There is a real world that exists independent of human thought–this alone is not enough to establish anything like objective morality because this external reality does not necessarily have any moral content. Morality is not a part of empirical reality. Go to the site of any evil act that you can imagine and you can measure every aspect of empirical reality that you like, but you will never be able to find where the “badness” is at that scene. So the believer in objective morality or natural law has a problem: he has nowhere to ground his moral impulses.

To accomplish this, he has to introduce a new variable: God (2).
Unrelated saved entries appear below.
(* ===== verification/FreeListTheorems.v ===== *)
(** * The theorems on free lists

    The statements a user of [FreeList] relies on, over any implementation of the
    trait's required methods, and over [IntArrayFreeList] from its constructor. *)

From S2P Require Import Prelude FreeList FreeListModel FreeListSpec FreeListInv FreeListRefine.
From S2P Require Import FreeListClient IntArrayFreeList.

(** A list of five units in blocks of two, for the witnesses. *)
Definition sample : iafl_ref :=
  match new 10 ∅ 5 2 1 with Val r => r | _ => (∅, 1%positive) end.
Definition sample_segs : list seg := [Seg 0 2 true; Seg 2 2 true; Seg 4 1 true].

Lemma sample_rel : fl_rel sample (-1) 1 5 (λ _, false) sample_segs [0; 2; 4].
Proof.
  destruct (wp_elim _ _ (new_rel 10 ∅ 5 2 1 ltac:(by vm_compute) ltac:(by vm_compute)
    ltac:(lia) ltac:(vm_compute; lia))) as (r & E & HR).
  unfold sample. rewrite E. exact HR.
Qed.

(** The same list after one unit was allocated. *)
Definition sample2 : iafl_ref :=
  match alloc_first_fit 4 sample 1 with Val (_, r) => r | _ => sample end.
Definition sample2_segs : list seg := [Seg 0 1 false; Seg 1 1 true; Seg 2 2 true; Seg 4 1 true].

Lemma sample2_rel : fl_rel sample2 (-1) 1 5 (λ _, false) sample2_segs [1; 2; 4].
Proof.
  destruct (wp_elim _ _ (alloc_first_fit_refines (-1) 1 5 (λ _, false) sample sample_segs
    [0; 2; 4] 1 4 sample_rel ltac:(lia) ltac:(simpl; lia))) as ([u r] & E & _ & HR).
  unfold sample2. rewrite E. exact HR.
Qed.

(** ** From the constructor *)

(** C18: [IntArrayFreeList::new] returns a list whose units are all free, in blocks
    of [grain] units (and one block with what is left over at the end), chained
    in address order. *)
Theorem new_refines (fuel : nat) (σ : store) (units grain nheads : Z) :
  0 ≤ units ≤ MAX_UNITS → 1 ≤ nheads ≤ MAX_HEADS → 1 ≤ grain < 2 ^ 31 →
  (Z.to_nat (units `div` grain) < fuel)%nat →
  ∃ r, new fuel σ units grain nheads = Val r ∧
    fl_rel r (-1) nheads units (λ _, false) (init_segs units grain)
      (s_start <$> init_segs units grain).
Proof. intros ? ? ? ?. by apply wp_elim, new_rel. Qed.

Lemma new_refines_witness :
  ∃ r, new 10 ∅ 5 2 1 = Val r ∧ fl_rel r (-1) 1 5 (λ _, false) sample_segs [0; 2; 4].
Proof. apply (new_refines 10 ∅ 5 2 1); [by vm_compute..|vm_compute; lia]. Defined.

(** C9: whatever sequence of allocations and frees a client makes on a new list,
    every call returns, the blocks it holds are pairwise disjoint, and each lies
    within the list's units. *)
Theorem client_safe (fuel : nat) (σ : store) (units grain nheads : Z) (calls : list call) :
  0 ≤ units ≤ MAX_UNITS → 1 ≤ nheads ≤ MAX_HEADS → 1 ≤ grain < 2 ^ 31 →
  (Z.to_nat units < fuel)%nat → Forall valid_call calls →
  ∃ r r' live, new fuel σ units grain nheads = Val r ∧
    for_each (λ st c, do_call fuel c st) calls (r, []) = Val (r', live) ∧
    disjoint_blocks live ∧ ∀ u s, (u, s) ∈ live → 0 ≤ u ∧ 1 ≤ s ∧ u + s ≤ units.
Proof.
  intros Hu HH Hg Hf Hc.
  assert (Z.to_nat (units `div` grain) < fuel)%nat as Hf'.
  { pose proof (Z.div_le_upper_bound units grain units ltac:(lia) ltac:(nia)). lia. }
  destruct (wp_elim _ _ (new_rel fuel σ units grain nheads Hu HH Hg Hf')) as (r & Er & HR).
  assert (state_ok (-1) nheads units (λ _, false) (r, [])) as Hst.
  { eexists _, _. split; [exact HR|]. split; [constructor|]. by intros ? ? ?%not_elem_of_nil. }
  destruct (wp_elim _ _ (calls_ok _ _ _ _ fuel calls _ Hst Hc Hf)) as ([r' live] & E & Hst').
  exists r, r', live. split; [done|]. split; [done|]. by apply state_ok_disjoint in Hst'.
Qed.

Definition sample_calls : list call :=
  [CAlloc false 1; CAlloc true 2; CFree 0 true; CAlloc false 3; CFree 1 false].

Lemma client_safe_witness :
  ∃ r r' live, new 10 ∅ 5 2 1 = Val r ∧
    for_each (λ st c, do_call 10 c st) sample_calls (r, []) = Val (r', live) ∧
    disjoint_blocks live ∧ ∀ u s, (u, s) ∈ live → 0 ≤ u ∧ 1 ≤ s ∧ u + s ≤ 5.
Proof.
  apply (client_safe 10 ∅ 5 2 1 sample_calls); [by vm_compute..|simpl; lia|].
  repeat first [apply Forall_nil; exact I | apply Forall_cons; split]; simpl; first [exact I | lia].
Defined.

(** A list made by [from_parent] works on its parent's table: it reads the
    same entries, and an entry written through it is the one the parent reads.
    Its ordinal is the one it was made with. *)
Theorem from_parent_aliases (r : iafl_ref) (k i v : Z) :
  iafl_wf r → 0 ≤ k < 2 ^ 31 - 1 → 0 ≤ i < iafl_entries r → is_i32 v →
  let c := from_parent r k in
  table c = table r ∧ get_ordinal c = k ∧ heads c = heads r ∧
  ∃ c', set_entry c i v = Val c' ∧ get_entry (c'.1, r.2) i = Val v.
Proof.
  intros Hwf Hk Hi Hv c. destruct (from_parent_shares r k Hwf) as ((o & Ho1 & Ho2) & Hwfc & Ht).
  destruct (from_parent_fields r k Hk). split_and!; [done..|].
  apply shares_write; [done|by exists o| |done]. unfold iafl_entries in *. subst c. by rewrite Ht.
Qed.

Lemma from_parent_aliases_witness :
  let c := from_parent sample 3 in
  table c = table sample ∧ get_ordinal c = 3 ∧ heads c = heads sample ∧
  ∃ c', set_entry c 2 7 = Val c' ∧ get_entry (c'.1, sample.2) 2 = Val 7.
Proof.
  apply (from_parent_aliases sample 3 2 7); [|lia|vm_compute; done|unfold is_i32; lia].
  destruct sample_rel as (m & [Hwf _ _ _ _ _] & _). exact Hwf.
Defined.

(** ** Over any implementation *)

Section generic.
Context {T : Type} `{!FreeList T} `{!FreeListLaws T}.

(** C19: first-fit allocation takes the first block of the list that is large
    enough and returns its first unit; the block is cut to the requested size and
    what is left of it becomes a free block at the front of the list.  When no
    block is large enough it returns [FAILURE] and changes nothing.  It always
    returns, with fuel for one iteration more than the list has blocks. *)
Theorem first_fit_refines (t : T) (h H n : Z) (uc : Z → bool) (ss : list seg) (l : list Z)
    (size : Z) (fuel : nat) :
  fl_rel t h H n uc ss l → 1 ≤ size → (length l < fuel)%nat →
  ∃ out, alloc_first_fit fuel t size = Val out ∧
    match first_fit ss l size with
    | None => out = (FAILURE, t) ∧ ∀ u, u ∈ l → seg_size_at ss u < size
    | Some u => out.1 = u ∧ u ∈ l ∧ size ≤ seg_size_at ss u ∧
      fl_rel out.2 h H n uc (carve ss u size) (carve_order u (seg_size_at ss u) size l)
    end.
Proof.
  intros HR Hs Hf.
  destruct (wp_elim _ _ (alloc_first_fit_refines _ _ _ _ _ _ _ _ _ HR Hs Hf)) as (out & E & Hp).
  exists out. split; [done|]. unfold alloc_post in Hp.
  destruct (first_fit ss l size) as [u|] eqn:Eu.
  - apply first_fit_Some in Eu. naive_solver.
  - split; [done|]. intros u Hu. unfold first_fit in Eu.
    apply fmap_None, list_find_None in Eu. rewrite Forall_forall in Eu. apply Eu in Hu. lia.
Qed.

(** C20: best-fit allocation takes a smallest block among those large enough. *)
Theorem best_fit_refines (t : T) (h H n : Z) (uc : Z → bool) (ss : list seg) (l : list Z)
    (size : Z) (fuel : nat) :
  fl_rel t h H n uc ss l → 1 ≤ size → (length l < fuel)%nat →
  ∃ choice out, alloc_best_fit fuel t size = Val out ∧ best_choice ss l size choice ∧
    alloc_post h H n uc ss l size choice t out.
Proof.
  intros HR Hs Hf.
  destruct (wp_elim _ _ (alloc_best_fit_refines _ _ _ _ _ _ _ _ _ HR Hs Hf)) as (out & E & c & ? & ?).
  eauto.
Qed.

(** C21: freeing a block marks it free and merges it with its free neighbours on
    both sides, unless the boundary is marked uncoalescable; the merged block is
    put at the front of the list, the blocks it absorbed leave it, and the size
    of the merged block (or of the block itself) is returned. *)
Theorem free_refines (t : T) (h H n : Z) (uc : Z → bool) (ss : list seg) (l : list Z)
    (u s : Z) (coalesced : bool) :
  fl_rel t h H n uc ss l → Seg u s false ∈ ss →
  ∃ out start tot, free t u coalesced = Val out ∧
    Seg start tot true ∈ free_segs uc ss u ∧ start ≤ u ∧ u + s ≤ start + tot ∧
    out.1 = (if coalesced then tot else s) ∧
    fl_rel out.2 h H n uc (free_segs uc ss u) (start :: outside start (start + tot) l).
Proof.
  intros HR Hu.
  assert (seg_size_at ss u = s) as <- by (eapply seg_size_at_elem; [by eapply rel_tiles|done]).
  destruct (wp_elim _ _ (free_refines_elem _ _ _ _ _ _ _ _ _ coalesced HR Hu))
    as (out & E & start & tot & ?). eauto.
Qed.

(** [alloc_from_unit] at the first unit of a block succeeds exactly when the
    block is free and large enough, and then carves it. *)
Theorem alloc_from_unit_ok (t : T) (h H n : Z) (uc : Z → bool) (ss : list seg) (l : list Z)
    (size u s : Z) (f : bool) :
  fl_rel t h H n uc ss l → Seg u s f ∈ ss → 1 ≤ size →
  ∃ out, alloc_from_unit t size u = Val out ∧
    alloc_post h H n uc ss l size (if f && (size <=? s) then Some u else None) t out.
Proof.
  intros HR (A & B & ->)%list_elem_of_split Hs.
  destruct (wp_elim _ _ (alloc_from_unit_refines _ _ _ _ _ _ _ _ _ _ _ _ HR Hs)) as (out & ? & ?). eauto.
Qed.
End generic.

Lemma first_fit_refines_witness :
  ∃ out, alloc_first_fit 4 sample 1 = Val out ∧ out.1 = 0 ∧
    fl_rel out.2 (-1) 1 5 (λ _, false) (carve sample_segs 0 1) [1; 2; 4].
Proof.
  destruct (first_fit_refines sample (-1) 1 5 (λ _, false) sample_segs [0; 2; 4] 1 4 sample_rel)
    as (out & E & Eu & _ & _ & HR); [lia|simpl; lia|]. exists out. exact (conj E (conj Eu HR)).
Defined.

Lemma best_fit_refines_witness :
  ∃ choice out, alloc_best_fit 4 sample 1 = Val out ∧ best_choice sample_segs [0; 2; 4] 1 choice ∧
    alloc_post (-1) 1 5 (λ _, false) sample_segs [0; 2; 4] 1 choice sample out.
Proof.
  apply (best_fit_refines sample (-1) 1 5 (λ _, false) sample_segs [0; 2; 4] 1 4 sample_rel);
    [lia|simpl; lia].
Defined.

Lemma alloc_from_unit_ok_witness :
  ∃ out, alloc_from_unit sample 3 2 = Val out ∧ out = (FAILURE, sample).
Proof.
  apply (alloc_from_unit_ok sample (-1) 1 5 (λ _, false) sample_segs [0; 2; 4] 3 2 2 true sample_rel);
    [by apply (list_elem_of_lookup_2 _ 1)|lia].
Defined.

Lemma free_refines_witness :
  ∃ out start tot, free sample2 0 true = Val out ∧
    Seg start tot true ∈ free_segs (λ _, false) sample2_segs 0 ∧ start ≤ 0 ∧ 0 + 1 ≤ start + tot ∧
    out.1 = tot ∧
    fl_rel out.2 (-1) 1 5 (λ _, false) (free_segs (λ _, false) sample2_segs 0)
      (start :: outside start (start + tot) [1; 2; 4]).
Proof.
  apply (free_refines sample2 (-1) 1 5 (λ _, false) sample2_segs [1; 2; 4] 0 1 true sample2_rel).
  by apply (list_elem_of_lookup_2 _ 0).
Defined.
God, here only serves the function to secure some possibility of absolute or objective morality. Nature may dictate what Kant called hypothetical imperatives, but it does not provide any “ought” claims that might be described as categorical. Therefore, you need God to bridge this divide. But you’ll never catch one of these guys saying “God exists and so does objective morality, therefore we need a theocratic state to make people follow God’s moral law.” You’ll never even really catch them saying that we need to return to the morality or zeitgeist of the Founding Fathers. No. Instead 90s morality becomes the assumed null hypothesis. You might be thinking that there are some steps missing in this recipe and you’d be right.

My point is simply that this whole formula isn’t exactly what you’d call robust. In fact, it seems like it’s just been hastily constructed out of a particular need to create a boundary around the discourse which makes “common sense” the be all end all of what constitutes Truth.

There is an alternative hypothesis to James’s theory about the “woke” right and left: that both of these groups have simply discovered a true fact about the nature of how power and public opinion/perception works in the world. It’s my opinion that this hypothesis is far more compelling and though I’m not going to run through all of it for this blog post, I think the body of evidence is simply massive. But if James disagrees, he and others will need to produce something a little more defensible than “common sense.”

1

Rawls’s veil of ignorance was another attempt and probably the most widely circulated in academia today, but it has the same value smuggling problem and it also comes with implications that James and Classical Liberal would find very troubling.

2

I should note that James Lindsay doesn’t seem to have made this argument himself and probably wouldn’t given that he is an atheist, but it is one that is frequently made or supported by his Christian supporters.